Au Théâtre des Champs-Élysées ce mercredi, une pléiade d’artistes dévoués se sont employés à faire revivre une œuvre oubliée du répertoire français du XIXème siècle : la Reine de Chypre de Fromental Halévy. Appartenant au genre du grand opéra, l’œuvre fut créée en 1841 sur la scène de l’Académie Royale de musique, avec des décors des plus fastueux et le concours de chanteurs parmi les plus réputés de l’époque. Cette semaine, c’est dans la sobriété d’une version « concert » et avec Hervé Niquet et Véronique Gens en tête d’affiche que nous avons pu la découvrir.
L’intrigue se déroule au XVème siècle. Alors qu’elle est éprise d’un chevalier français, Catarina Cornaro, nièce d’un sénateur vénitien, est forcée d’épouser le roi de Chypre pour servir les intérêts de sa cité. Dans cette œuvre où se mêlent héroïsme et grandeur tragique, le compositeur a su ménager ses effets. Chaque dissonance, chaque contraste de nuance, chaque secousse dramatique s’avèrent savamment pesés et fort à propos. La partition recèle par ailleurs de nombreux moments empreints de tendresse et donnant libre cours à l’épanchement mélodique. C’est seulement lors des scènes de liesse des troisième et quatrième actes qu’Halévy cède finalement à la surcharge et à l’emphase.

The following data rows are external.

(** *** The matcher on the shapes that occur *)

(** A class taken once. *)
Lemma match_one (p : ascii -> bool) (re : list atom) (s : str) :
  match_here (one p :: re) s =
    match s with
    | c :: t => if p c then match_here re t else None
    | [] => None
    end.
Proof.
  destruct s as [| c t]; [reflexivity |].
  cbn. destruct (p c); [| reflexivity]. cbn. rewrite drop_0.
  by destruct (match_here re t) as [[groups rest] |].
Qed.

Lemma run_all (p : ascii -> bool) (w : str) (c : ascii) (t : str) :
  Forall (fun x => p x = true) w -> p c = false -> run p (w ++ c :: t) = length w.
Proof.
  intros Hw Hc. induction Hw as [| x w Hx Hw IH]; cbn.
  - by rewrite Hc.
  - by rewrite Hx, IH.
Qed.

Lemma longest_first_top {R} (f : nat -> option R) (lo n : nat) (r : R) :
  f (lo + n)%nat = Some r -> longest_first f lo n = Some r.
Proof. intros H. destruct n; cbn [longest_first]; by rewrite H. Qed.

(** A group that takes a whole non-empty run, when the rest of the
    pattern matches after it: nothing is given back. *)
Lemma match_group (p : ascii -> bool) (re : list atom) (w : str) (c : ascii) (t : str)
    (groups : list str) (rest : str) :
  w <> [] -> Forall (fun x => p x = true) w -> p c = false ->
  match_here re (c :: t) = Some (groups, rest) ->
  match_here (group_many1 p :: re) (w ++ c :: t) = Some (w :: groups, rest).
Proof.
  intros Hne Hw Hc Hre. cbn [match_here group_many1 accepts unbounded at_least captured].
  rewrite (run_all p w c t Hw Hc).
  assert (Hlen : (1 <= length w)%nat) by (destruct w; [done | cbn; lia]).
  destruct (Nat.ltb_spec (length w) 1); [lia |].
  apply longest_first_top.
  replace (1 + (length w - 1))%nat with (length w) by lia.
  by rewrite drop_app_length, take_app_length, Hre.
Qed.

(** White space before something that is not white space. *)
Lemma match_spaces (re : list atom) (w : str) (c : ascii) (t : str)
    (groups : list str) (rest : str) :
  Forall (fun x => space x = true) w -> space c = false ->
  match_here re (c :: t) = Some (groups, rest) ->
  match_here (many space :: re) (w ++ c :: t) = Some (groups, rest).
Proof.
  intros Hw Hc Hre. cbn [match_here many accepts unbounded at_least captured].
  rewrite (run_all space w c t Hw Hc).
  destruct (Nat.ltb_spec (length w) 0); [lia |].
  apply longest_first_top.
  replace (0 + (length w - 0))%nat with (length w) by lia.
  by rewrite drop_app_length, Hre.
Qed.

(** [search] passes over a character at which there is no match. *)
Lemma search_skip (re : list atom) (c : ascii) (t : str) :
  match_here re (c :: t) = None -> search re (c :: t) = search re t.
Proof. intros H. cbn [search]. by rewrite H. Qed.

Lemma search_here (re : list atom) (s : str) (r : list str * str) :
  match_here re s = Some r -> search re s = Some r.
Proof. intros H. destruct s; cbn [search]; by rewrite H. Qed.

(** *** The three patterns on a well-formed command *)

Lemma quote_not_space (q : ascii) : quote q = true -> space q = false.
Proof.
  unfold quote. intros H. apply orb_true_iff in H as [H | H];
    apply bool_decide_eq_true in H; by subst q.
Qed.
(** A float that may be [float('inf')]. *)
Inductive num : Type :=
| Fin (q : Q)
| Inf.

Definition num_add (a b : num) : num :=
  match a, b with
  | Fin x, Fin y => Fin (x + y)
  | _, _ => Inf
  end.

(** [a - y] for a finite [y]. *)
Definition num_sub (a : num) (y : Q) : num :=
  match a with
  | Fin x => Fin (x - y)
  | Inf => Inf
  end.

(** [max(a, b)] *)
Definition num_max (a b : num) : num :=
  match a, b with
  | Fin x, Fin y => Fin (Qmax x y)
  | _, _ => Inf
  end.

(** [a > b] *)
Definition num_gtb (a b : num) : bool :=
  match a, b with
  | Fin x, Fin y => Qltb y x
  | Inf, Fin _ => true
  | _, Inf => false
  end.

(** Exceptions the modelled code can raise. *)
Inductive exn : Type :=
| ValueError
| ZeroDivisionError
| RuntimeError.

Inductive result (A : Type) : Type :=
| Ok (a : A)
| Raise (e : exn).
Arguments Ok {A} a.
Arguments Raise {A} e.

Definition bind {A B : Type} (r : result A) (k : A -> result B) : result B :=
  match r with
  | Ok a => k a
  | Raise e => Raise e
  end.

(** [x / y] on floats: [ZeroDivisionError] when [y] is zero. *)
Definition py_div (x y : Q) : result Q :=
  if Qeq_bool y 0 then Raise ZeroDivisionError else Ok (x / y).

(** [sum(l)] *)
Definition Qsum (l : list Q) : Q := fold_left Qplus l 0.

(** Keys of a dictionary: a type with the equality test of [==]. *)
Class EqKey (K : Type) : Type := { keqb : K -> K -> bool }.

#[export] Instance string_EqKey : EqKey string := {| keqb := String.eqb |}.

Definition pair_eqb (a b : string * string) : bool :=
  String.eqb (fst a) (fst b) && String.eqb (snd a) (snd b).

#[export] Instance pair_EqKey : EqKey (string * string) :=
  {| keqb := pair_eqb |}.
(** * Fanvue auto-responder: message deduplication and reply dispatch

    A shallow embedding of the per-account responder
    ([src/fanvue_responder.py], class [EnhancedFanvueAutoResponder]) and of
    the account monitor loop ([src/main.py], [src/multi_account_manager.py]),
    with the properties of the design document checked against it.

    Conventions of the embedding.
    - A Python [str] is the list of its Unicode code points ([pystr]);
      comparison is Python's: lexicographic on code points.
    - A message is the record of the four fields the code reads with
      [dict.get(key, "")]; a missing key is the empty string, as in the code.
    - [self.last_message_timestamps] is a [gmap], [self.processed_messages]
      a [gset].
    - Network calls are answered by an abstract [World]; every call the code
      makes is appended to a log together with its answer. *)

From Stdlib Require Import String Ascii DecimalString DecimalNat NArith ZArith List Sorted Lia.
From stdpp Require Import gmap list sorting.
From Equations Require Import Equations.

Set Default Proof Using "Type".
Open Scope string_scope.
Open Scope list_scope.
Open Scope stdpp_scope.

(* ===================================================================== *)
(** * Python strings *)
(* ===================================================================== *)

Module PyStr.

Abbreviation pystr := (list N).

(** An ASCII literal as a Python string. *)
Definition str (s : string) : pystr :=
  map N_of_ascii (list_ascii_of_string s).

(** Python's [<], [<=] and [==] on [str]: lexicographic on code points. *)
Fixpoint compare (a b : pystr) : comparison :=
  match a, b with
  | [], [] => Eq
  | [], _ :: _ => Lt
  | _ :: _, [] => Gt
  | x :: a', y :: b' =>
      match N.compare x y with
      | Eq => compare a' b'
      | c => c
      end
  end.

Definition leb (a b : pystr) : bool :=
  match compare a b with Gt => false | _ => true end.

Definition ltb (a b : pystr) : bool :=
  match compare a b with Lt => true | _ => false end.

Definition eqb (a b : pystr) : bool := bool_decide (a = b).

(** [bool(s)]: a string is truthy when it is not empty. *)
Definition truthy (s : pystr) : bool :=
  match s with [] => false | _ :: _ => true end.

(** [str.isspace] on one code point (the Unicode white-space table of
    CPython). *)
Definition isspace (c : N) : bool :=
  ((9 <=? c) && (c <=? 13) || (28 <=? c) && (c <=? 32)
   || (c =? 133) || (c =? 160) || (c =? 5760)
   || (8192 <=? c) && (c <=? 8202)
   || (c =? 8232) || (c =? 8233) || (c =? 8239) || (c =? 8287)
   || (c =? 12288))%N.

Fixpoint lstrip (s : pystr) : pystr :=
  match s with
  | [] => []
  | c :: s' => if isspace c then lstrip s' else s
  end.

Definition rstrip (s : pystr) : pystr := rev (lstrip (rev s)).

(** [s.strip()] *)
Definition strip (s : pystr) : pystr := rstrip (lstrip s).

(** [sep.join(parts)] *)
Fixpoint join (sep : pystr) (parts : list pystr) : pystr :=
  match parts with
  | [] => []
  | [p] => p
  | p :: rest => p ++ sep ++ join sep rest
  end.

End PyStr.

Export PyStr.

(* ===================================================================== *)
(** * Python list primitives used by the responder *)
(* ===================================================================== *)

Section PyList.
Context {A : Type}.
Variable key : A -> pystr.

(** One step of a stable insertion: [x] goes in front of the first element
    whose key is not smaller than its own. *)
Fixpoint insert_by_key (x : A) (l : list A) : list A :=
  match l with
  | [] => [x]
  | y :: l' =>
      if leb (key x) (key y) then x :: y :: l'
      else y :: insert_by_key x l'
  end.

(** [sorted(l, key=key)] and [l.sort(key=key)]: ascending and stable. *)
Fixpoint py_sorted (l : list A) : list A :=
  match l with
  | [] => []
  | x :: l' => insert_by_key x (py_sorted l')
  end.

(** [l[-n:]] *)
Definition last_n (n : nat) (l : list A) : list A :=
  drop (length l - n) l.
End PyList.

(** [max(l)] on strings, [None] standing for the [ValueError] of an empty
    argument.  Python keeps the first of several maxima. *)
Definition py_max (l : list pystr) : option pystr :=
  match l with
  | [] => None
  | x :: l' => Some (fold_left (fun acc y => if ltb acc y then y else acc) l' x)
  end.

(* ===================================================================== *)
(** * Messages and responder state *)
(* ===================================================================== *)

(** A chat message as the responder reads it:
    [uuid] is [message.get("uuid", "")],
    [sender_uuid] is [message.get("sender", {}).get("uuid", "")],
    [sentAt] is [message.get("sentAt", "")],
    [text] is [message.get("text", "")]. *)
Record message : Type := Message {
  uuid : pystr;
  sender_uuid : pystr;
  sentAt : pystr;
  text : pystr
}.

#[global] Instance message_eq_dec : EqDecision message.
Proof. solve_decision. Defined.

(** The two tracking fields of [EnhancedFanvueAutoResponder]. *)
Record responder : Type := Responder {
  last_message_timestamps : gmap pystr pystr;
  processed_messages : gset pystr
}.

(** A responder with no stored state: what [__init__] builds when no state
    file exists. *)
Definition fresh_responder : responder :=
  {| last_message_timestamps := ∅; processed_messages := ∅ |}.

L’Orchestre de chambre de Paris, dirigé avec beaucoup d’engagement par Hervé Niquet, a su rendre à la perfection la variété de couleurs et de caractères et nous faire hautement apprécier les finesses de cette composition. Qui n’a été séduit dès les premières mesures par la charmante mélodie aux violoncelles ou par les contrechants des clarinettes ? L’orchestre, en outre, a joué pleinement son rôle de soutien et de ponctuation de la ligne vocale, dans une recherche constante d’un subtil équilibre avec les chanteurs.
Solistes comme choristes ont apporté un soin tout particulier à la diction. Il a été agréable et intéressant de constater que le surtitrage était souvent superflu. Nous noterons la belle prestation du Chœur de la Radio flamande, très en forme, qui a convaincu par son sens du phrasé et ses sonorités homogènes. Du côté des solistes, le résultat s’est révélé moins concluant, et pour cause : le rôle du chevalier français Gérard de Coucy devait être initialement confié au ténor Marc Laho, qui a dû déclarer forfait. Comme Cyrille Dubois, devant le remplacer, était souffrant à son tour, c’est finalement Sébastien Droy qui a repris le rôle au pied levé le matin même de la représentation. Remarquons qu’il est bien plus délicat de faire appel à un remplaçant pour une œuvre à peine exhumée de l’oubli que pour un opéra au répertoire de toutes les scènes lyriques. Prudemment, sur la réserve, passant en voix de tête pour atteindre les aigus, Sébastien Droy a réussi tout de même à esquisser le rôle du chevalier Gérard dans son intégralité, laissant à notre imagination le soin de parfaire l’interprétation.